What needs to be integrated?
1. Various cognitive activities (content and process); orientation, attention, sensation-perception, visuospatial function, cognitive mapping, memory function, language processing, prosody, emotion, planning and other executive functions. AND basic body control/monitoring.
2. Various levels of brain functions (triune brain; vertical integration in columns)
3. Hemispheres of the brain (lateral integration; corpus callosum)
Evidence/pathways to integration
1. Self - sense of self may result from the recursive nature of ALL neural processing. It's always happening to YOUR neural pathways and the activity shifts always resemble to ones before and after closely. It's a placeholder, or perhaps a canvas, or a major landmark by which to measure and compare all experience.

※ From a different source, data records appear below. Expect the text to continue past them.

(** * RedisInsight: database registry helpers, stream views and the
      get-entries contract

    A shallow embedding of four pieces of the repository:
    - [ApiDatabase]: the helpers that resolve a database name or a
      connection type to an id and delete databases through the REST
      interface, one by one, all at once, or by calls that are not waited
      for (api-database.ts);
    - [ConsumersView]: the consumers table, re-sorted with lodash's [orderBy]
      ([Lodash]) when a column header is clicked;
    - [GroupsViewWrapper]: the consumer groups table, its popover and the
      effect that rebuilds the local list of groups;
    - [GetEntries]: the schemas ([Joi], [Json]) and the cases of the API
      suite of POST /instance/:id/streams/get-entries, with the endpoint
      they drive and the server behind it ([Redis]).

    Asynchronous functions are embedded as functions from the state of the
    server they talk to; a rejected promise is the [Throw] completion.
    Calls that are started and not awaited are embedded as a pool of calls
    and the steps the answers of the server make on it. A component is
    embedded as its state and the steps its handlers and effects make on
    it. *)

From Stdlib Require Import ZArith QArith Qcanon Ascii Structures.OrdersEx.
From stdpp Require Import base option numbers list strings pretty sorting
  relations.

Set Warnings "-register-all".

Open Scope string_scope.
Open Scope list_scope.

(** ** JavaScript values shared by the modules *)

Module Js.

(** What an [async] function settles to: the resolved value, or the
    [Error] it threw. *)
Inductive completion (A : Type) : Type :=
| Return (a : A)
| Throw (message : string).
Arguments Return {A} a.
Arguments Throw {A} message.

(** Truthiness of a value of type [string | undefined]: [undefined]
    ([None]) and the empty string are falsy. *)
Definition truthy (v : option string) : bool :=
  match v with
  | None => false
  | Some s => negb (String.eqb s "")
  end.

End Js.

(** ** JSON bodies *)

Module Json.

(** A JSON value; a number is the rational it denotes. *)
Inductive json : Type :=
| JNull
| JBool (b : bool)
| JNumber (q : Qc)
| JString (s : string)
| JArray (items : list json)
| JObject (members : list (string * json)).

Definition of_Z (z : Z) : Qc := Q2Qc (inject_Z z).
Definition JInt (z : Z) : json := JNumber (of_Z z).

(** [object[key]], [None] standing for undefined. *)
Fixpoint lookup (key : string) (members : list (string * json))
    : option json :=
  match members with
  | [] => None
  | (k, v) :: members =>
      if decide (k = key) then Some v else lookup key members
  end.

(** Equality of two values that are not arrays or objects. *)
Definition scalar_eqb (v w : json) : bool :=
  match v, w with
  | JNull, JNull => true
  | JBool b, JBool c => bool_decide (b = c)
  | JNumber q, JNumber r => bool_decide (q = r)
  | JString s, JString t => bool_decide (s = t)
  | _, _ => false
  end.

Definition is_integer (q : Qc) : bool :=
  bool_decide (Qden (this q) = 1%positive).

(** The integer a number is, when it is one. *)
Definition to_integer (q : Qc) : option Z :=
  if is_integer q then Some (Qnum (this q)) else None.

End Json.

(** ** The part of Joi the suite uses

    Validation converts no value: the schema of the requests is
    [.strict()], and the bodies checked against the schema of the responses
    hold numbers and strings where the schema wants them. *)

Module Joi.
Import Json.

Inductive base : Type :=
| TString              (* Joi.string() *)
| TNumber              (* Joi.number() *)
| TObject.             (* Joi.object() without keys *)

(** A schema for one value: its base type with the rules added to it. *)
Record schema : Type := {
  type : base;
  integer : bool;               (* .integer() *)
  min : option Z;               (* .min(n) *)
  allow : list json;            (* .allow(...) *)
  valid : option (list json);   (* .valid(...) *)
  required : bool;              (* .required() *)
}.

Definition string : schema :=
  {| type := TString; integer := false; min := None; allow := [];
     valid := None; required := false |}.
Definition number : schema :=
  {| type := TNumber; integer := false; min := None; allow := [];
     valid := None; required := false |}.
Definition with_integer (s : schema) : schema :=
  {| type := type s; integer := true; min := min s; allow := allow s;
     valid := valid s; required := required s |}.
Definition with_min (n : Z) (s : schema) : schema :=
  {| type := type s; integer := integer s; min := Some n;
     allow := allow s; valid := valid s; required := required s |}.
Definition with_allow (vs : list json) (s : schema) : schema :=
  {| type := type s; integer := integer s; min := min s;
     allow := allow s ++ vs; valid := valid s; required := required s |}.
Definition with_valid (vs : list json) (s : schema) : schema :=
  {| type := type s; integer := integer s; min := min s;
     allow := allow s; valid := Some vs; required := required s |}.
Definition with_required (s : schema) : schema :=
  {| type := type s; integer := integer s; min := min s;
     allow := allow s; valid := valid s; required := true |}.

Definition any_object : schema :=
  {| type := TObject; integer := false; min := None; allow := [];
     valid := None; required := false |}.

(** A number Joi takes for a safe one: within [Number.MAX_SAFE_INTEGER]
    on both sides. *)
Definition is_safe (q : Qc) : bool :=
  bool_decide (of_Z (- (2 ^ 53 - 1)) ≤ q ∧ q ≤ of_Z (2 ^ 53 - 1))%Qc.

Definition is_safe_integer (q : Qc) : bool := is_integer q && is_safe q.

(** The rules of the base type on a value that is there: a string is not
    empty, a number is a safe one. *)
Definition check_base (s : schema) (v : json) : bool :=
  match type s, v with
  | TString, JString t => negb (String.eqb t "")
  | TNumber, JNumber q =>
      (if integer s then is_safe_integer q else is_safe q) &&
      match min s with
      | Some n => bool_decide (of_Z n ≤ q)%Qc
      | None => true
      end
  | TObject, JObject _ => true
  | _, _ => false
  end.

(** Validation of the value of a key, [None] when the key is missing. *)
Definition check (s : schema) (v : option json) : bool :=
  match v with
  | None => negb (required s)
  | Some v =>
      existsb (scalar_eqb v) (allow s) ||
      match valid s with
      | Some vs => existsb (scalar_eqb v) vs
      | None => check_base s v
      end
  end.

(** [Joi.object({...})]: the schemas of the keys, and whether keys that
    have no schema are let through ([.unknown()]; they are not unless it
    is asked for). *)
Record object_schema : Type := {
  keys : list (String.string * schema);
  unknown : bool;
}.

Definition object (keys : list (String.string * schema)) : object_schema :=
  {| keys := keys; unknown := false |}.
Definition with_unknown (o : object_schema) : object_schema :=
  {| keys := keys o; unknown := true |}.

Definition check_keys (o : object_schema)
    (members : list (String.string * json)) : bool :=
  forallb (λ '(key, s), check s (lookup key members)) (keys o).

Definition known_keys (o : object_schema)
    (members : list (String.string * json)) : bool :=
  forallb (λ '(key, _), bool_decide (key ∈ (keys o).*1)) members.

Definition validate (o : object_schema) (v : json) : bool :=
  match v with
  | JObject members =>
      check_keys o members && (unknown o || known_keys o members)
  | _ => false
  end.

(** The schema of a key of an object of objects: that of a value, an object
    schema of its own ([o.required()]), or an array of objects
    ([Joi.array().items(o.required())]). *)
Inductive member : Type :=
| value (s : schema)
| nested (o : object_schema) (required : bool)
| array_of (o : object_schema) (required : bool).

Definition check_member (m : member) (v : option json) : bool :=
  match m, v with
  | value s, _ => check s v
  | nested _ required, None | array_of _ required, None => negb required
  | nested o _, Some v => validate o v
  | array_of o _, Some (JArray vs) => forallb (validate o) vs
  | array_of _ _, Some _ => false
  end.

(** [Joi.object().keys({...})] over such keys; keys without a schema are
    refused. *)
Definition validate_members (ms : list (String.string * member))
    (v : json) : bool :=
  match v with
  | JObject members =>
      forallb (λ '(key, m), check_member m (lookup key members)) ms &&
      forallb (λ '(key, _), bool_decide (key ∈ ms.*1)) members
  | _ => false
  end.

End Joi.

(** ** The Redis server behind an instance

    The server is "an external dependency" to which "range scanning, sorting
    by stream entry ID, ACL permission checks" are delegated (spec, section
    1). This module is the part of it the get-entries endpoint talks to, with
    the replies Redis documents for XINFO STREAM, XRANGE and XREVRANGE. *)

Module Redis.
Local Open Scope N_scope.

(** The id of a stream entry, [ms-seq]. *)
Abbreviation id := (N * N)%type.

Definition id_lt (a b : id) : Prop :=
  a.1 < b.1 ∨ (a.1 = b.1 ∧ a.2 < b.2).
Definition id_le (a b : id) : Prop := a = b ∨ id_lt a b.

Global Instance id_lt_dec a b : Decision (id_lt a b).
Proof. unfold id_lt. apply _. Defined.
Global Instance id_le_dec a b : Decision (id_le a b).
Proof. unfold id_le. apply _. Defined.

Record entry : Type := {
  entry_id : id;
  fields : list (string * string);
}.

(** Modelled from the spec: the server is not among the sources. A stream
    is its entries from the oldest to the newest ("an element of a Redis
    stream, identified by a monotonic id") and the last id it generated. *)
Record stream : Type := {
  entries : list entry;
  last_generated_id : id;
}.

(** [e1] has a smaller id than [e2]. *)
Definition older (e1 e2 : entry) : Prop := id_lt (entry_id e1) (entry_id e2).

(** The ids of a stream grow from one entry to the next, and none is
    above the last generated one. *)
Definition stream_wf (st : stream) : Prop :=
  StronglySorted older (entries st) ∧
  Forall (λ e, id_le (entry_id e) (last_generated_id st)) (entries st).

Inductive value : Type :=
| VString (s : string)
| VList (items : list string)
| VHash (members : list (string * string))
| VStream (st : stream).

Inductive command_name : Type := xinfo | xrange | xrevrange.

Global Instance command_name_eq_dec : EqDecision command_name.
Proof. solve_decision. Defined.

(** The database of an instance as the connected user sees it: the keys,
    and the commands the ACL rules of the user take away ([-xinfo] after
    [+@all]). *)
Record database : Type := {
  keyspace : list (string * value);
  denied : list command_name;
}.

Fixpoint get (key : string) (ks : list (string * value)) : option value :=
  match ks with
  | [] => None
  | (k, v) :: ks => if decide (k = key) then Some v else get key ks
  end.

Inductive command : Type :=
| XINFO_STREAM (key : string)
| XRANGE (key start end_ : string) (count : N)
| XREVRANGE (key end_ start : string) (count : N).

Definition name_of (c : command) : command_name :=
  match c with
  | XINFO_STREAM _ => xinfo
  | XRANGE _ _ _ _ => xrange
  | XREVRANGE _ _ _ _ => xrevrange
  end.

Inductive error : Type :=
| NOPERM               (* the user has no permission to run the command *)
| ERR_no_such_key
| WRONGTYPE            (* the key holds a value of another kind *)
| ERR_invalid_stream_id.

Record stream_info : Type := {
  length : N;
  info_last_generated_id : id;
  first_entry : option entry;
  last_entry : option entry;
}.

Inductive reply : Type :=
| Info (info : stream_info)
| Entries (es : list entry)
| Error (e : error).

(** Decimal numbers. *)
Fixpoint parse_digits (acc : N) (s : string) : option N :=
  match s with
  | EmptyString => Some acc
  | String.String c s =>
      d ← Ascii.is_nat c; parse_digits (10 * acc + N.of_nat d) s
  end.

Definition parse_N (s : string) : option N :=
  match s with
  | EmptyString => None
  | _ => parse_digits 0 s
  end.

(** The text before the first dash, and the text after it when there is
    a dash. *)
Fixpoint split_dash (s : string) : string * option string :=
  match s with
  | EmptyString => (EmptyString, None)
  | String.String c s =>
      if decide (c = "-"%char) then (EmptyString, Some s)
      else let '(ms, seq) := split_dash s in (String.String c ms, seq)
  end.

Definition max_uint64 : N := 2 ^ 64 - 1.

(** An end of a range: [-] is the smallest id and [+] the greatest, an id
    is [ms-seq], and [ms] alone stands for [ms-missing], the sequence
    number then being the smallest there is at the start of a range and
    the greatest at its end. *)
Definition parse_id (missing : N) (s : string) : option id :=
  if decide (s = "-") then Some (0, 0)
  else if decide (s = "+") then Some (max_uint64, max_uint64)
  else
    match split_dash s with
    | (ms, None) => ms ← parse_N ms; Some (ms, missing)
    | (ms, Some seq) => ms ← parse_N ms; seq ← parse_N seq; Some (ms, seq)
    end.

Definition parse_start : string → option id := parse_id 0.
Definition parse_end : string → option id := parse_id max_uint64.

Definition show_id (i : id) : string := pretty i.1 +:+ "-" +:+ pretty i.2.

Definition in_range (lo hi : id) (e : entry) : Prop :=
  id_le lo (entry_id e) ∧ id_le (entry_id e) hi.

Global Instance in_range_dec lo hi e : Decision (in_range lo hi e).
Proof. unfold in_range. apply _. Defined.

(** Modelled from the spec: the server's "native ascending range command",
    XRANGE: the entries of [lo..hi], oldest first, at most [count] of
    them. *)
Definition range (st : stream) (lo hi : id) (count : N) : list entry :=
  take (N.to_nat count) (filter (in_range lo hi) (entries st)).

(** Modelled from the spec: the server's native descending range command,
    XREVRANGE: the entries of [lo..hi], newest first, at most [count] of
    them. *)
Definition revrange (st : stream) (hi lo : id) (count : N) : list entry :=
  take (N.to_nat count) (reverse (filter (in_range lo hi) (entries st))).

2. Theory of mind - requires some meta-cogition and meta-memory. What we know about our own cognitive/memory function. Building a theory of mind requires that we have the ability to place ourselves in their position and imagine what they would hear/feel/etc.
3. Response flexibility - consider alternative responses and select the best suited response set. Opposite is 'stimulus bound' behavior. This may be ultimate executive function. Intelligence? Problem solving?
4. Narrative - sequential descriptions of people and events that condense numerous experiences in generalizations and contrasting stories. Narrative process attempts to make meaning of the world and one's own mind on it's various states.
What is lack of integration?
Disintegration? Lack of cohesive experience; incoherent. Lack of the above 4 items? Some terms for lack of various functions:
Dementia
Amentia
Amnesia
Aphasia
Agnosia
Apraxia
Psychopathological dissociation - shizophrenia (split or broken mind) vs. multiple personality disorder.
Can result from structural or functional brain problems or simply psychogenic states with no know organic cause.
State(s) of consciousness
OVERALL pattern of mind-brain activation; includes, but more than simply being conscious or unconscious or "the subconscious" mind. These states are fluctuating, however, any pattern of activation is likely to recur; and a recurring pattern of activation may become a persisting TRAIT rather than simply a state. The state reflects both the type of processing going on (or degrees of various processes) AND the content being processed. Many things can affect the overall pattern of activation; keep in mind you have some control over this. SO, be mindful over whatever pattern of activation you allow - because it will recur or possibly even persist and may not go away (or at least not easily).